= About this exercise =
Repeat exactly the lines from the start of the entries below through the line containing "intros T' HT'". Omit the rest.

*** Opening Records supplied ***

(** The new last node of a file that ends at the end of a node: the tree grows by a data node
    and possibly by an MHT node. *)
Lemma ipf_get_mht_node_append T D offset s (Q : option Z -> pf_context H -> Prop) :
  inv 0 T D s -> MD_USER_DATA_SIZE <= offset -> offset = file_size (encrypted_part_plain s) -> (offset - MD_USER_DATA_SIZE) mod PF_NODE_SIZE = 0 ->
  (forall ptr T' s', loaded (chain DEPTH (up (Data (data_at offset)))) s s' -> inv 1 T' (upd D (data_at offset) (zeros PF_NODE_SIZE)) s' ->
     ptr_of s' (Mht (up (Data (data_at offset)))) = Some ptr -> ptr_of s' (Data (data_at offset)) = None -> Q (Some ptr) s') ->
  (forall s', failed 0 T D s s' -> Q None s') ->
  pwp (ipf_get_mht_node offset) Q s.
Proof using OK.
  intros Hi Hoff Eo Ha HQ HF. unfold ipf_get_mht_node. rewrite (proj2 (Z.ltb_ge _ _) Hoff).
  destruct (get_node_numbers_eq offset Hoff) as [Hd ->]. fold (data_at offset) in *. set (d := data_at offset) in *.
  apply pwp_bind. unfold PfInv.pwp at 1, lift_opt. cbn [mht_node_number]. set (m := up (Data d)) in *.
  assert (Enb : nb s = d) by (unfold nb; rewrite <- Eo; by apply data_nodes_end). pose proof (nb_bound _ _ _ _ Hi) as Hnb.
  assert (Hm : 0 <= m) by by apply (up_valid (Data d)).
  assert (Hz : forall T', (forall n, sized PF_NODE_SIZE (T' n)) -> forall x, sized PF_NODE_SIZE (body T' (upd D d (zeros PF_NODE_SIZE)) x)).
  { intros T' HT' [d'|n]; [|apply HT']. simpl. unfold upd. destruct (d' =? d); [apply zeros_sized|]. apply (co_sized _ _ _ _ (in_core _ _ _ _ _ _ _ Hi) (Data d')). }
  assert (HT : forall n, sized PF_NODE_SIZE (T n)) by (intros n; apply (co_sized _ _ _ _ (in_core _ _ _ _ _ _ _ Hi) (Mht n))).
  assert (Hnd : forall s1, inv 0 T D s1 -> nb s1 = nb s -> ptr_of s1 (Data d) = None).
  { intros s1 Hi1 E1. destruct (ptr_of s1 (Data d)) as [q|] eqn:Eq; [|done]. pose proof (in_cached _ _ _ _ _ _ _ Hi1 (Data d) ltac:(done) ltac:(eauto)) as Ht. unfold in_tree in Ht. lia. }
  assert (Hre : forall s1, inv 0 T D s1 -> nb s1 = nb s -> inv 1 T (upd D d (zeros PF_NODE_SIZE)) s1).
  { intros s1 Hi1 E1. eapply inv_retree; [exact Hi1| |by apply Hz]. intros [d'|n] Hx; [|done]. destruct Hx as [?|Hx]; [done|]. simpl. apply upd_ne. unfold in_tree in Hx. lia. }
  destruct (m =? 0) eqn:Em; breflect.
  { apply pwp_ret, (HQ _ T); [apply loaded_refl|by apply Hre|rewrite Em; apply ptr_of_root|by apply Hnd]. }
  assert (Hxm : inner (Mht m)) by (apply inner_mht; lia).
  pose proof (up_bound _ _ _ _ _ Hi (inner_data d Hd) ltac:(unfold in_tree; lia)) as Hbm. fold m in Hbm.
  apply pwp_bind, pwp_gets. destruct (_ && _) eqn:Eb.
  - apply andb_true_iff in Eb as [Ea _]. breflect. assert (Hd96 : d = 96 * m) by (unfold m, d, data_at in *; layout; Z.to_euclidean_division_equations; lia).
    unfold ipf_append_mht_node. apply pwp_bind, pwp_assert; [by apply Z.ltb_lt; lia|].
    apply pwp_bind. pose proof (up_lt m ltac:(lia)) as Hlt. change ((m - 1) / CHILD_MHT_NODES_COUNT) with (up (Mht m)).
    apply (ipf_read_mht_node_spec 0 T D); [done|lia|right; left; unfold in_tree; layout; lia|clear -Hlt Hbm; lia| |by apply HF].
    intros pp s1 Hl Hi1 Hpp. assert (En : nb s1 = nb s) by apply (quiet_nb s s1), Hl.
    assert (Hnc1 : ptr_of s1 (Mht m) = None).
    { destruct (ptr_of s1 (Mht m)) as [q|] eqn:Eq; [|done]. pose proof (in_cached _ _ _ _ _ _ _ Hi1 _ Hxm ltac:(eauto)) as Ht. unfold in_tree in Ht. layout. lia. }
    assert (Hi2 : inv 1 (upd T m (zeros PF_NODE_SIZE)) (upd D d (zeros PF_NODE_SIZE)) s1).
    { eapply inv_retree; [exact Hi1| |].
      - intros [d'|n] Hx; simpl; apply upd_ne; destruct Hx as [E|Hx]; unfold in_tree in *; try done; layout; [lia|injection E as ->; lia|lia].
      - apply Hz. intros n. unfold upd. destruct (n =? m); [apply zeros_sized|apply HT]. }
    apply (add_new_node_spec (upd T m (zeros PF_NODE_SIZE)) (upd D d (zeros PF_NODE_SIZE)) (Mht m) pp s1); try done.
    + rewrite En. unfold in_tree. layout. lia.
    + simpl. by rewrite upd_eq.
    + intros ptr n s2 Ha2 Hi3. apply (HQ _ (upd T m (zeros PF_NODE_SIZE))); [|done|by rewrite (added_ptr _ _ _ _ _ (Mht m) Ha2), decide_True|].
      * change DEPTH with (S 13). rewrite chain_S by done. eapply loaded_trans; [eapply loaded_mono; [|exact Hl]|eapply added_loaded; try done; left].
        intros k Hk. right. rewrite (chain_enough 13 DEPTH) in Hk; [done| |unfold DEPTH; lia].
        change (32 ^ Z.of_nat DEPTH) with (32 * 32 ^ Z.of_nat 13) in Hbm. clear -Hbm Hm Hlt. layout. Z.to_euclidean_division_equations; lia.
      * rewrite (added_ptr _ _ _ _ _ (Data d) Ha2) by done. rewrite decide_False by done. by apply Hnd.
  - apply (ipf_read_mht_node_spec 0 T D); [done|lia| |done| |done].
    + right. left. unfold in_tree. assert (d mod 96 <> 0).
      { intros E. apply Bool.andb_false_iff in Eb as [Hb|Hb]; breflect; [|done]. apply Hb. unfold d, data_at in *. layout. Z.to_euclidean_division_equations; lia. }
      rewrite Enb. unfold m. layout. Z.to_euclidean_division_equations; lia.
    + intros ptr s1 Hl Hi1 Hp. assert (En : nb s1 = nb s) by apply (quiet_nb s s1), Hl. apply (HQ _ T); [done|by apply Hre|done|by apply Hnd].
Qed.

(** ** Fetching a data node *)

(** Only the cache and the heap matter for what is in memory. *)
Lemma core_ext T D s s' : core T D s -> cache s' = cache s -> heap s' = heap s -> next_ptr s' = next_ptr s -> core T D s'.
Proof.
  intros [? ? Hn ? ?] Ec Eh En. split; rewrite ?Ec, ?Eh, ?En; try done. intros k q Hk. destruct (Hn k q Hk) as (x & n & ? & ? & ? & ? & ? & Hp).
  exists x, n. split_and!; try done. unfold PfInv.parent_ok, ptr_of in *. by rewrite Ec, Eh, En.
Qed.

(** A new order of the cache. *)
Lemma core_cache T D s c : core T D s -> lruc_ok c -> lruc_map c = lruc_map (cache s) -> core T D (set_cache c s).
Proof.
  intros [? ? Hn ? ?] Hc Em. split; try done. intros k q. simpl. rewrite Em. intros Hk.
  destruct (Hn k q Hk) as (x & n & ? & ? & ? & ? & ? & Hp). exists x, n. split_and!; try done.
  destruct Hp as [Hp|Hp]; [left|by right]. unfold ptr_of in *. simpl. by rewrite Em.
Qed.

Lemma ptr_of_cache s c x : lruc_map c = lruc_map (cache s) -> ptr_of (set_cache c s) x = ptr_of s x.
Proof. intros E. unfold ptr_of. simpl. by rewrite E. Qed.

Lemma inv_cache e T D s c : inv e T D s -> lruc_ok c -> lruc_map c = lruc_map (cache s) -> inv e T D (set_cache c s).
Proof.
  intros Hi Hc Em. eapply inv_transfer; [done|done|by apply core_cache; [apply Hi|..]| | |].
  - eapply live_same; [apply Hi|intros; by apply ptr_of_cache|]. simpl. eauto.
  - intros x _. unfold dirty. by rewrite ptr_of_cache.
  - intros x Hx. rewrite ptr_of_cache by done. by apply Hi.
Qed.

(** The data node and its ancestors. *)
Definition way (d : Z) : list Z := phys (Data d) :: chain DEPTH (up (Data d)).

Definition others (keys l : list Z) : list Z := filter (fun k => k ∉ keys) l.

Lemma others_app keys l1 l2 : others keys (l1 ++ l2) = others keys l1 ++ others keys l2.
Proof. apply filter_app. Qed.

Lemma others_none keys l : (forall k, k ∈ l -> k ∈ keys) -> others keys l = [].
Proof. intros Hl. apply list_filter_none, Forall_forall. intros k Hk Hn. by apply Hn, Hl. Qed.

Lemma others_cons keys k l : k ∈ keys -> others keys (k :: l) = others keys l.
Proof. intros Hk. apply (filter_cons_False (fun k => k ∉ keys)). auto. Qed.

Lemma others_del keys k l : k ∈ keys -> others keys (list_del k l) = others keys l.
Proof.
  intros Hk. unfold others, list_del. induction l as [|x l IH]; [done|]. rewrite (filter_cons (fun k0 => k0 <> k)).
  destruct (decide (x <> k)) as [Hne|Heq%dec_stable]; rewrite !filter_cons; [destruct (decide _); [f_equal|]; done|].
  subst x. rewrite decide_False by (intros Hn; by apply Hn). done.
Qed.

Lemma loaded_others keys s s' : loaded keys s s' -> others keys (lruc_list (cache s')) = others keys (lruc_list (cache s)).
Proof. intros [_ (new & -> & Hn) _]. by rewrite others_app, others_none. Qed.

(** The data node [d] is at [ptr] and at the front of the cache; of the others only its
    ancestors may have moved. *)
Record fetched (e : Z) T D (d ptr : Z) s s' : Prop := {
  fe_quiet : quiet s s';
  fe_inv : inv e T D s';
  fe_ptr : ptr_of s' (Data d) = Some ptr;
  fe_head : exists rest, lruc_list (cache s') = phys (Data d) :: rest;
  fe_others : others (way d) (lruc_list (cache s')) = others (way d) (lruc_list (cache s));
}.

Lemma chain_not_data d fuel m : 0 <= d -> 0 <= m -> phys (Data d) ∉ chain fuel m.
Proof.
  intros Hd. revert m. induction fuel as [|fuel IH]; intros m Hm; simpl; (destruct (m =? 0) eqn:Em; [by intros ?%elem_of_nil|]); breflect; [by intros ?%elem_of_nil|].
  rewrite not_elem_of_cons. split; [intros E; by apply phys_inj in E|]. apply IH. apply (up_valid (Mht m)), inner_mht. lia.
Qed.

(** The parent has been loaded and the data node is put in front. *)
Lemma added_fetched e T D d ptr n s s1 s2 :
  0 <= d -> loaded (chain DEPTH (up (Data d))) s s1 -> added (Data d) ptr n s1 s2 -> inv e T D s2 -> fetched e T D d ptr s s2.
Proof.
  intros Hd Hl Ha Hi. split; [eapply quiet_trans; [apply Hl|apply Ha]|done| | |].
  - rewrite (added_ptr _ _ _ _ _ (Data d) Ha) by done. by rewrite decide_True.
  - rewrite (ad_list _ _ _ _ _ Ha). eauto.
  - rewrite (ad_list _ _ _ _ _ Ha), others_cons by left. apply loaded_others. eapply loaded_mono; [|done]. intros; by right.
Qed.

Lemma loaded_not_cached e T D d s s1 :
  inv e T D s -> inv e T D s1 -> 0 <= d -> loaded (chain DEPTH (up (Data d))) s s1 -> ptr_of s (Data d) = None -> ptr_of s1 (Data d) = None.
Proof.
  intros Hi Hi1 Hd Hl Hn. destruct (ptr_of s1 (Data d)) as [q|] eqn:Eq; [|done]. exfalso. destruct (lo_list _ _ _ Hl) as (new & El & Hnew).
  rewrite ptr_of_inner in Eq, Hn by done. assert (Hk : phys (Data d) ∈ lruc_list (cache s1)) by (apply (lru_dom _ (co_lru _ _ _ _ (in_core _ _ _ _ _ _ _ Hi1))); eauto).
  rewrite El in Hk. apply elem_of_app in Hk as [Hk|Hk].
  - apply Hnew in Hk. revert Hk. apply chain_not_data; [done|]. by apply (up_valid (Data d)).
  - apply (lru_dom _ (co_lru _ _ _ _ (in_core _ _ _ _ _ _ _ Hi))) in Hk as [? ?]. congruence.
Qed.

Lemma ipf_append_data_node_spec T D offset s (Q : option Z -> pf_context H -> Prop) :
  inv 0 T D s -> MD_USER_DATA_SIZE <= offset -> offset = file_size (encrypted_part_plain s) -> (offset - MD_USER_DATA_SIZE) mod PF_NODE_SIZE = 0 ->
  (forall ptr T' s', fetched 1 T' (upd D (data_at offset) (zeros PF_NODE_SIZE)) (data_at offset) ptr s s' -> Q (Some ptr) s') ->
  (forall s', failed 0 T D s s' -> Q None s') ->
  pwp (ipf_append_data_node offset) Q s.
Proof using OK.
  intros Hi Hoff Eo Ha HQ HF. unfold ipf_append_data_node. apply pwp_bind. apply (ipf_get_mht_node_append T D); try done.
  intros pp T' s1 Hl Hi1 Hpp Hnc. apply pwp_bind. destruct (get_node_numbers_eq offset Hoff) as [Hd ->]. fold (data_at offset) in *.
  unfold PfInv.pwp at 1, lift_opt. cbn [data_node_number physical_data_node_number].
  apply (add_new_node_spec T' (upd D (data_at offset) (zeros PF_NODE_SIZE)) (Data (data_at offset)) pp s1); try done.
  - rewrite (quiet_nb s s1) by apply Hl. unfold in_tree, nb. rewrite <- Eo, data_nodes_end by done. lia.
  - simpl. by rewrite upd_eq.
  - intros ptr n s2 Ha2 Hi2. apply (HQ _ T'). by eapply added_fetched.
Qed.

*** Closing Records supplied ***

= Response below =
(** The new last node of a file that ends at the end of a node: the tree grows by a data node
    and possibly by an MHT node. *)
Lemma ipf_get_mht_node_append T D offset s (Q : option Z -> pf_context H -> Prop) :
  inv 0 T D s -> MD_USER_DATA_SIZE <= offset -> offset = file_size (encrypted_part_plain s) -> (offset - MD_USER_DATA_SIZE) mod PF_NODE_SIZE = 0 ->
  (forall ptr T' s', loaded (chain DEPTH (up (Data (data_at offset)))) s s' -> inv 1 T' (upd D (data_at offset) (zeros PF_NODE_SIZE)) s' ->
     ptr_of s' (Mht (up (Data (data_at offset)))) = Some ptr -> ptr_of s' (Data (data_at offset)) = None -> Q (Some ptr) s') ->
  (forall s', failed 0 T D s s' -> Q None s') ->
  pwp (ipf_get_mht_node offset) Q s.
Proof using OK.
  intros Hi Hoff Eo Ha HQ HF. unfold ipf_get_mht_node. rewrite (proj2 (Z.ltb_ge _ _) Hoff).
  destruct (get_node_numbers_eq offset Hoff) as [Hd ->]. fold (data_at offset) in *. set (d := data_at offset) in *.
  apply pwp_bind. unfold PfInv.pwp at 1, lift_opt. cbn [mht_node_number]. set (m := up (Data d)) in *.
  assert (Enb : nb s = d) by (unfold nb; rewrite <- Eo; by apply data_nodes_end). pose proof (nb_bound _ _ _ _ Hi) as Hnb.
  assert (Hm : 0 <= m) by by apply (up_valid (Data d)).
  assert (Hz : forall T', (forall n, sized PF_NODE_SIZE (T' n)) -> forall x, sized PF_NODE_SIZE (body T' (upd D d (zeros PF_NODE_SIZE)) x)).
  { intros T' HT' [d'|n]; [|apply HT']. simpl. unfold upd. destruct (d' =? d); [apply zeros_sized|]. apply (co_sized _ _ _ _ (in_core _ _ _ _ _ _ _ Hi) (Data d')). }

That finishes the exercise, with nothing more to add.